The press, afterall, has been negligent:
For the facts of the matter are that this nation's foes have openly boasted of acquiring through our newspapers information they would otherwise hire agents to acquire through theft, bribery or espionage; that details of this nation's covert preparations to counter the enemy's covert operations have been available to every newspaper reader, friend and foe alike; that the size, the strength, the location and the nature of our forces and weapons, and our plans and strategy for their use, have all been pinpointed in the press and other news media to a degree sufficient to satisfy any foreign power; and that, in at least one case, the publication of details concerning a secret mechanism whereby satellites were followed required its alteration at the expense of considerable time and money
St.
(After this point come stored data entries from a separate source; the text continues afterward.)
(** an acquire and the matching release by a CPU in a legal interrupt
    state succeed on a free lock, leave the lock free and restore the CPU's
    nesting depth and interrupt flag; in between interrupts are off. *)
Theorem acquire_release_restores (c : cpu_t) (lk : spinlock_t) :
  cpu_wf c -> locked lk = 0 ->
  exists c1 lk1 c2 lk2,
    acquire c lk = Ok (c1, lk1) /\ fl_if c1 = false /\ locked lk1 = 1 /\
    holding c1 lk1 = Ok (true, c1) /\
    acquire c1 lk1 = Panic "acquire" /\
    release c1 lk1 = Ok (c2, lk2) /\ locked lk2 = 0 /\ lk_cpu lk2 = None /\
    ncli c2 = ncli c /\ fl_if c2 = fl_if c.
Proof.
  intros Hwf Hlk. destruct (pushcli_wf c Hwf) as [Hwf1 Hn1].
  assert (Hid : forall d, c_id (pushcli d) = c_id d)
    by (intros d; unfold pushcli; by destruct (ncli _ =? 0)).
  assert (Hacq : acquire c lk = Ok (pushcli c, mkSpin 1 (Some (c_id c)))).
  { unfold acquire. rewrite holding_nested by done. rewrite Hlk. cbn. by rewrite Hid. }
  assert (Hh : holding (pushcli c) (mkSpin 1 (Some (c_id c))) = Ok (true, pushcli c)).
  { rewrite holding_nested by done. cbn. rewrite Hid. by rewrite bool_decide_true. }
  destruct (push_pop c Hwf) as (c2 & Hpop & _ & Hnc & Hif & _).
  exists (pushcli c), (mkSpin 1 (Some (c_id c))), c2, (mkSpin 0 None).
  split_and!; try done.
  - by apply Hwf1.
  - destruct (pushcli_wf (pushcli c) Hwf1) as [Hwf2 Hn2].
    unfold acquire. rewrite holding_nested by done. cbn. rewrite !Hid.
    by rewrite bool_decide_true.
  - unfold release. rewrite Hh. cbn. by rewrite Hpop.
Qed.

Lemma acquire_release_restores_witness :
  exists c1 lk1 c2 lk2,
    acquire (mkCpu 3 0 false true) initlock = Ok (c1, lk1) /\ fl_if c1 = false /\
    locked lk1 = 1 /\ holding c1 lk1 = Ok (true, c1) /\
    acquire c1 lk1 = Panic "acquire" /\
    release c1 lk1 = Ok (c2, lk2) /\ locked lk2 = 0 /\ lk_cpu lk2 = None /\
    ncli c2 = 0 /\ fl_if c2 = true.
Proof.
  apply (acquire_release_restores (mkCpu 3 0 false true) initlock).
  - split; cbn; lia.
  - reflexivity.
Defined.

(** ** All interleavings of CPUs contending for one lock *)

(** Where a CPU is: in [acquire] (A_), in the critical section, in
    [release] (R_), or stopped by a panic.  [A_hold_rd] and [R_hold_rd] are
    inside [holding], between its read of [locked] and its read of [cpu]. *)
Inductive pc_t :=
| Idle | A_hold | A_hold_rd | A_spin | A_own | Crit
| R_hold | R_hold_rd | R_clr | R_unlock | R_pop | Dead.

#[export] Instance pc_eq_dec : EqDecision pc_t.
Proof. solve_decision. Defined.

Record machine := mkMachine { m_lock : spinlock_t; m_cpu : nat -> cpu_t; m_pc : nat -> pc_t }.

Definition fupd {A} (f : nat -> A) (i : nat) (x : A) : nat -> A :=
  fun j => if Nat.eqb i j then x else f j.

Definition at_pc (m : machine) (i : nat) (p : pc_t) : machine :=
  mkMachine (m_lock m) (m_cpu m) (fupd (m_pc m) i p).
Definition with_cpu (m : machine) (i : nat) (c : cpu_t) : machine :=
  mkMachine (m_lock m) (fupd (m_cpu m) i c) (m_pc m).
Definition with_lock (m : machine) (lk : spinlock_t) : machine :=
  mkMachine lk (m_cpu m) (m_pc m).

(** [popcli] of CPU [i], then on to [p]; a panic stops the CPU. *)
Definition pop_to (m : machine) (i : nat) (p : pc_t) : machine :=
  match popcli (m_cpu m i) with
  | Ok c => at_pc (with_cpu m i c) i p
  | _ => at_pc m i Dead
  end.

Definition push_to (m : machine) (i : nat) (p : pc_t) : machine :=
  at_pc (with_cpu m i (pushcli (m_cpu m i))) i p.

(** One step of CPU [i]. *)
Definition cpu_step (m : machine) (i : nat) : machine :=
  let lk := m_lock m in
  match m_pc m i with
  | Idle => push_to m i A_hold                        (* acquire: pushcli(); *)
  | A_hold =>                                         (* holding: read locked *)
      if locked lk =? 0 then pop_to (push_to m i A_hold) i A_spin
      else push_to m i A_hold_rd
  | A_hold_rd =>                                      (* holding: read cpu *)
      if bool_decide (lk_cpu lk = Some i) then at_pc m i Dead
      else pop_to m i A_spin
  | A_spin =>                                         (* xchg(&lk->locked, 1) *)
      at_pc (with_lock m (mkSpin 1 (lk_cpu lk))) i
        (if locked lk =? 0 then A_own else A_spin)
  | A_own => at_pc (with_lock m (mkSpin (locked lk) (Some i))) i Crit
  | Crit => at_pc m i R_hold
  | R_hold =>
      if locked lk =? 0 then at_pc m i Dead else push_to m i R_hold_rd
  | R_hold_rd =>
      if bool_decide (lk_cpu lk = Some i) then pop_to m i R_clr else at_pc m i Dead
  | R_clr => at_pc (with_lock m (mkSpin (locked lk) None)) i R_unlock
  | R_unlock => at_pc (with_lock m (mkSpin 0 (lk_cpu lk))) i R_pop
  | R_pop => pop_to m i Idle
  | Dead => m
  end.

Inductive mstep : machine -> machine -> Prop :=
| mstep_cpu m i : mstep m (cpu_step m i).

Definition minit (m : machine) : Prop :=
  m_lock m = initlock /\
  forall i, m_pc m i = Idle /\ c_id (m_cpu m i) = i /\ ncli (m_cpu m i) = 0.

(** Between the successful [xchg] and the store that releases the lock. *)
Definition in_cs (p : pc_t) : bool :=
  match p with A_own | Crit | R_hold | R_hold_rd | R_clr | R_unlock => true | _ => false end.
(** [lk->cpu] names the CPU. *)
Definition named (p : pc_t) : bool :=
  match p with Crit | R_hold | R_hold_rd | R_clr => true | _ => false end.
(** The depth of [pushcli] nesting the code has reached. *)
Definition depth (p : pc_t) : Z :=
  match p with Idle | Dead => 0 | A_hold_rd | R_hold_rd => 2 | _ => 1 end.

Record minv (m : machine) : Prop := {
  mi_alive : forall i, m_pc m i <> Dead;
  mi_depth : forall i, cpu_wf (m_cpu m i) /\ ncli (m_cpu m i) = depth (m_pc m i);
  mi_locked : forall i, in_cs (m_pc m i) = true -> locked (m_lock m) <> 0;
  mi_excl : forall i j, in_cs (m_pc m i) = true -> in_cs (m_pc m j) = true -> i = j;
  mi_named : forall i, lk_cpu (m_lock m) = Some i <-> named (m_pc m i) = true;
}.

Lemma minit_minv m : minit m -> minv m.
Proof.
  intros [Hlk Hi]. split.
  - intros i. by rewrite (proj1 (Hi i)).
  - intros i. destruct (Hi i) as (-> & _ & Hn). unfold cpu_wf. rewrite Hn. cbn. lia.
  - intros i. by rewrite (proj1 (Hi i)).
  - intros i j. by rewrite (proj1 (Hi i)).
  - intros i. rewrite (proj1 (Hi i)), Hlk. by cbn.
Qed.

(** A step of CPU [i] to [p'] that leaves the others alone. *)
Lemma minv_update m i lk c p' :
  minv m ->
  cpu_wf c -> ncli c = depth p' -> p' <> Dead ->
  (in_cs p' = true -> in_cs (m_pc m i) = false -> locked (m_lock m) = 0) ->
  (locked lk = 0 -> in_cs p' = false /\
     (locked (m_lock m) = 0 \/ in_cs (m_pc m i) = true)) ->
  (lk_cpu lk = lk_cpu (m_lock m) /\ named p' = named (m_pc m i) \/
   in_cs (m_pc m i) = true /\ lk_cpu lk = if named p' then Some i else None) ->
  minv (mkMachine lk (fupd (m_cpu m) i c) (fupd (m_pc m) i p')).
Proof.
  intros [Ha Hd Hl He Hn] Hwf Hc Hp Hcs Hlk Hnm.
  assert (Hother : forall j, in_cs (m_pc m i) = true -> i <> j -> in_cs (m_pc m j) = false).
  { intros j Hi Hne. destruct (in_cs (m_pc m j)) eqn:E; [|done].
    by destruct (Hne (He i j Hi E)). }
  assert (Hfree : forall j, locked (m_lock m) = 0 -> in_cs (m_pc m j) = false).
  { intros j H0. destruct (in_cs (m_pc m j)) eqn:E; [|done]. by destruct (Hl j E). }
  assert (Hncs : forall p, named p = true -> in_cs p = true) by (by intros []).
  split; cbn; unfold fupd.
  - intros j. by destruct (Nat.eqb_spec i j).
  - intros j. destruct (Nat.eqb_spec i j); [done|apply Hd].
  - intros j. destruct (Nat.eqb_spec i j) as [<-|Hne]; intros Hj H0.
    + destruct (Hlk H0). congruence.
    + destruct (Hlk H0) as [_ [H1|H1]].
      * by destruct (Hl j Hj).
      * rewrite (Hother j) in Hj by done. done.
  - assert (Hx : forall j, i <> j -> in_cs p' = true -> in_cs (m_pc m j) = true -> False).
    { intros j Hne Hp' Hj. destruct (in_cs (m_pc m i)) eqn:Ei.
      - by rewrite (Hother j) in Hj.
      - rewrite (Hfree j) in Hj; [done|]. by apply Hcs. }
    intros j k. destruct (Nat.eqb_spec i j) as [<-|Hj], (Nat.eqb_spec i k) as [<-|Hk]; intros.
    + done.
    + by destruct (Hx k).
    + by destruct (Hx j).
    + by apply He.
  - intros j. destruct Hnm as [[-> Hnm]|[Hi ->]].
    + rewrite Hn. destruct (Nat.eqb_spec i j) as [<-|]; [by rewrite Hnm|done].
    + destruct (Nat.eqb_spec i j) as [<-|Hne].
      * destruct (named p'); split; congruence.
      * assert (named (m_pc m j) = false) as ->.
        { destruct (named (m_pc m j)) eqn:E; [|done]. apply Hncs in E.
          by rewrite (Hother j) in E. }
        destruct (named p'); split; congruence.
Qed.

Lemma fupd_twice {A} (f : nat -> A) i x y j : fupd (fupd f i x) i y j = fupd f i y j.
Proof. unfold fupd. by destruct (Nat.eqb i j). Qed.

Lemma minv_ext m m' :
  m_lock m = m_lock m' -> (forall i, m_cpu m i = m_cpu m' i) ->
  (forall i, m_pc m i = m_pc m' i) -> minv m -> minv m'.
Proof.
  intros Hl Hc Hp [Ha Hd Hlo He Hn]. split.
  - intros i. rewrite <- Hp. apply Ha.
  - intros i. rewrite <- Hc, <- Hp. apply Hd.
  - intros i. rewrite <- Hp, <- Hl. apply Hlo.
  - intros i j. rewrite <- !Hp. apply He.
  - intros i. rewrite <- Hp, <- Hl. apply Hn.
Qed.

(** The invariant after a step that keeps the CPU's nesting depth. *)
Lemma minv_at_pc m i lk p' :
  minv m -> depth p' = depth (m_pc m i) -> p' <> Dead ->
  (in_cs p' = true -> in_cs (m_pc m i) = false -> locked (m_lock m) = 0) ->
  (locked lk = 0 -> in_cs p' = false /\
     (locked (m_lock m) = 0 \/ in_cs (m_pc m i) = true)) ->
  (lk_cpu lk = lk_cpu (m_lock m) /\ named p' = named (m_pc m i) \/
   in_cs (m_pc m i) = true /\ lk_cpu lk = if named p' then Some i else None) ->
  minv (at_pc (with_lock m lk) i p').
Proof.
  intros Hm Hdep Hp H1 H2 H3. destruct (mi_depth _ Hm i) as [Hwf Hc].
  eapply minv_ext; [| | |apply (minv_update m i lk (m_cpu m i) p'); try done; congruence];
    cbn; try done.
  intros j. unfold fupd. by destruct (Nat.eqb_spec i j) as [<-|].
Qed.

Lemma minv_push_to m i p' :
  minv m -> depth p' = depth (m_pc m i) + 1 -> p' <> Dead ->
  in_cs p' = in_cs (m_pc m i) -> named p' = named (m_pc m i) ->
  minv (push_to m i p').
Proof.
  intros Hm Hdep Hp H1 H2. destruct (mi_depth _ Hm i) as [Hwf Hc].
  apply (minv_update m i (m_lock m) (pushcli (m_cpu m i)) p'); try done.
  - by apply pushcli_wf.
  - rewrite Hdep, <- Hc. unfold pushcli. by destruct (ncli _ =? 0).
  - rewrite H1. congruence.
  - intros H0. split; [|by left]. rewrite H1.
    destruct (in_cs (m_pc m i)) eqn:E; [|done]. by destruct (mi_locked _ Hm i E).
  - by left.
Qed.

Lemma popcli_ok c : cpu_wf c -> 0 < ncli c ->
  exists c', popcli c = Ok c' /\ cpu_wf c' /\ ncli c' = ncli c - 1.
Proof.
  intros [H0 Hif] Hn. unfold popcli. rewrite Hif by done.
  destruct c as [id n ia fi]; cbn in *. rewrite (proj2 (Z.ltb_ge (n - 1) 0)) by lia.
  destruct (Z.eqb_spec (n - 1) 0), ia; cbn; eexists; (split; [reflexivity|]);
    unfold cpu_wf; cbn; split_and!; try lia; intros; by apply Hif || lia.
Qed.

Lemma minv_pop_to m i p' :
  minv m -> depth p' = depth (m_pc m i) - 1 -> 0 < depth (m_pc m i) -> p' <> Dead ->
  in_cs p' = in_cs (m_pc m i) -> named p' = named (m_pc m i) ->
  minv (pop_to m i p').
Proof.
  intros Hm Hdep Hd0 Hp H1 H2. destruct (mi_depth _ Hm i) as [Hwf Hc].
  unfold pop_to. destruct (popcli_ok (m_cpu m i)) as (c' & -> & Hwf' & Hn'); [done|lia|].
  apply (minv_update m i (m_lock m) c' p'); try done.
  - lia.
  - rewrite H1. congruence.
  - intros H0. split; [|by left]. rewrite H1.
    destruct (in_cs (m_pc m i)) eqn:E; [|done]. by destruct (mi_locked _ Hm i E).
  - by left.
Qed.

Lemma with_lock_same m : with_lock m (m_lock m) = m.
Proof. by destruct m. Qed.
John F. Kennedy himself, "The President and the Press" (April 27, 1961)

Reading Kennedy's speech prompts one of two conclusions for me: either the press doesn't take the threat, this so-called War on Terror, seriously, hence they run every leak that comes their way. And therefore, they need to be appealed to, maybe eventually threatened with legal recourse. Or, ala Eason Jordan (whose website elevates safety of journalist over truth-telling), they are taking the threat quite seriously but are looking to save their own butts by being favorable to an enemy that could easily do to them what they did to Theo van Gogh, RIP.
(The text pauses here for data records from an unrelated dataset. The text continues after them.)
(* ===== verification/Proc.v ===== *)
(** * Processes (src/xv6/proc.c): definitions

    The process table, the CPUs and every function of proc.c.  A [struct proc *]
    is an index into the table, a null pointer is [None].  The functions of the
    other components that proc.c calls (the page allocator, vm.c, file.c, fs.c,
    log.c) are the methods of [ProcEnv].

    The lock [ptable.lock] is held by every function between the points where it
    calls [acquire] and [release] and across [swtch], so that the parts of the
    table operations that run under it are atomic.  A function that gives up the
    CPU in [sched] ends there; the scheduler's [c->proc = 0], which [swtch]
    returns to, belongs to it.  Properties are in [ProcTable.v]. *)

From S2P Require Import Prelude Bytes Cstring.

Definition NPROC : Z := 64.
Definition NOFILE : Z := 16.
Definition KSTACKSIZE : Z := 4096.
Definition PGSIZE : Z := 4096.
Definition SEG_UCODE : Z := 3.
Definition SEG_UDATA : Z := 4.
Definition DPL_USER : Z := 3.
Definition FL_IF : Z := 512.
Definition SIZEOF_TRAPFRAME : Z := 76.
Definition SIZEOF_CONTEXT : Z := 20.

Inductive procstate := UNUSED | EMBRYO | SLEEPING | RUNNABLE | RUNNING | ZOMBIE.
#[export] Instance procstate_eq_dec : EqDecision procstate.
Proof. solve_decision. Defined.

(** A channel: a process, or the address of another kernel object. *)
Inductive chan_t := Chan0 | ChanProc (i : Z) | ChanAddr (a : Z).
#[export] Instance chan_eq_dec : EqDecision chan_t.
Proof. solve_decision. Defined.

(** The registers of a trap frame that the kernel reads or writes; the rest is
    [tf_regs], in order. *)
Record trapframe := mkTf {
  tf_eax : Z; tf_eip : Z; tf_esp : Z; tf_cs : Z; tf_ds : Z; tf_es : Z; tf_ss : Z;
  tf_eflags : Z; tf_trapno : Z; tf_err : Z; tf_regs : list Z
}.
Definition tf0 : trapframe := mkTf 0 0 0 0 0 0 0 0 0 0 (replicate 10 0).
Record context := mkCtx { c_edi : Z; c_esi : Z; c_ebx : Z; c_ebp : Z; c_eip : Z }.

(** [struct proc]; [p_tf] and [p_context] are addresses on the kernel stack,
    [p_tfv], [p_ctxv] and [p_ret] what lies there: the trap frame, the context
    and the return address above it. *)
Record proc := mkProc {
  p_sz : Z; p_pgdir : Z; p_kstack : Z; p_state : procstate; p_pid : Z;
  p_parent : option Z; p_tf : Z; p_context : Z; p_chan : chan_t; p_killed : Z;
  p_ofile : list Z; p_cwd : Z; p_name : bytes;
  p_tfv : trapframe; p_ctxv : context; p_ret : Z
}.
Definition proc0 : proc :=
  mkProc 0 0 0 UNUSED 0 None 0 0 Chan0 0 (replicate 16 0) 0 (replicate 16 0)
    tf0 (mkCtx 0 0 0 0 0) 0.
#[export] Instance proc_inhabited : Inhabited proc := populate proc0.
Dave Reinhard on Bill Keller's Bromides

Here, (via Powerline) from the Oregonian, is Dave Reinhard's great response to Keller's latest "press-convention bromides".

Saturday, July 01, 2006

NY Times' Standards for Publishing

Guess what, NY Times does in fact have standards for publishing sensitive material after all, as Wretchard over at Belmont Club reminds us. After a painful and careful deliberation, they refused to publish the Danish cartoons lampooning Muhammed. Good for them. We were beginning to wonder if they would publish anything. Wretchard says:
New York Times editor Bill Keller said that he and his staff concluded after a "long and vigorous debate" that publishing the cartoon would be "perceived as a particularly deliberate insult" by Muslims. "Like any decision to withhold elements of a story, this was neither easy nor entirely satisfying, but it feels like the right thing to do."
Michael Barone's response:
The New York Times is, evidently, not afraid that the government or its supporters—not even rabid talk radio listeners or right-wing blog readers—would wreak violence on 229 W. 43rd Street. But aggrieved Muslims—more accurately, Muslims purporting to be aggrieved—might. It's nice that Keller feels a responsibility to protect his staff. It's too bad he doesn't feel a similar responsibility to protect his fellow citizens after they've had the effrontery to re-elect George W. Bush.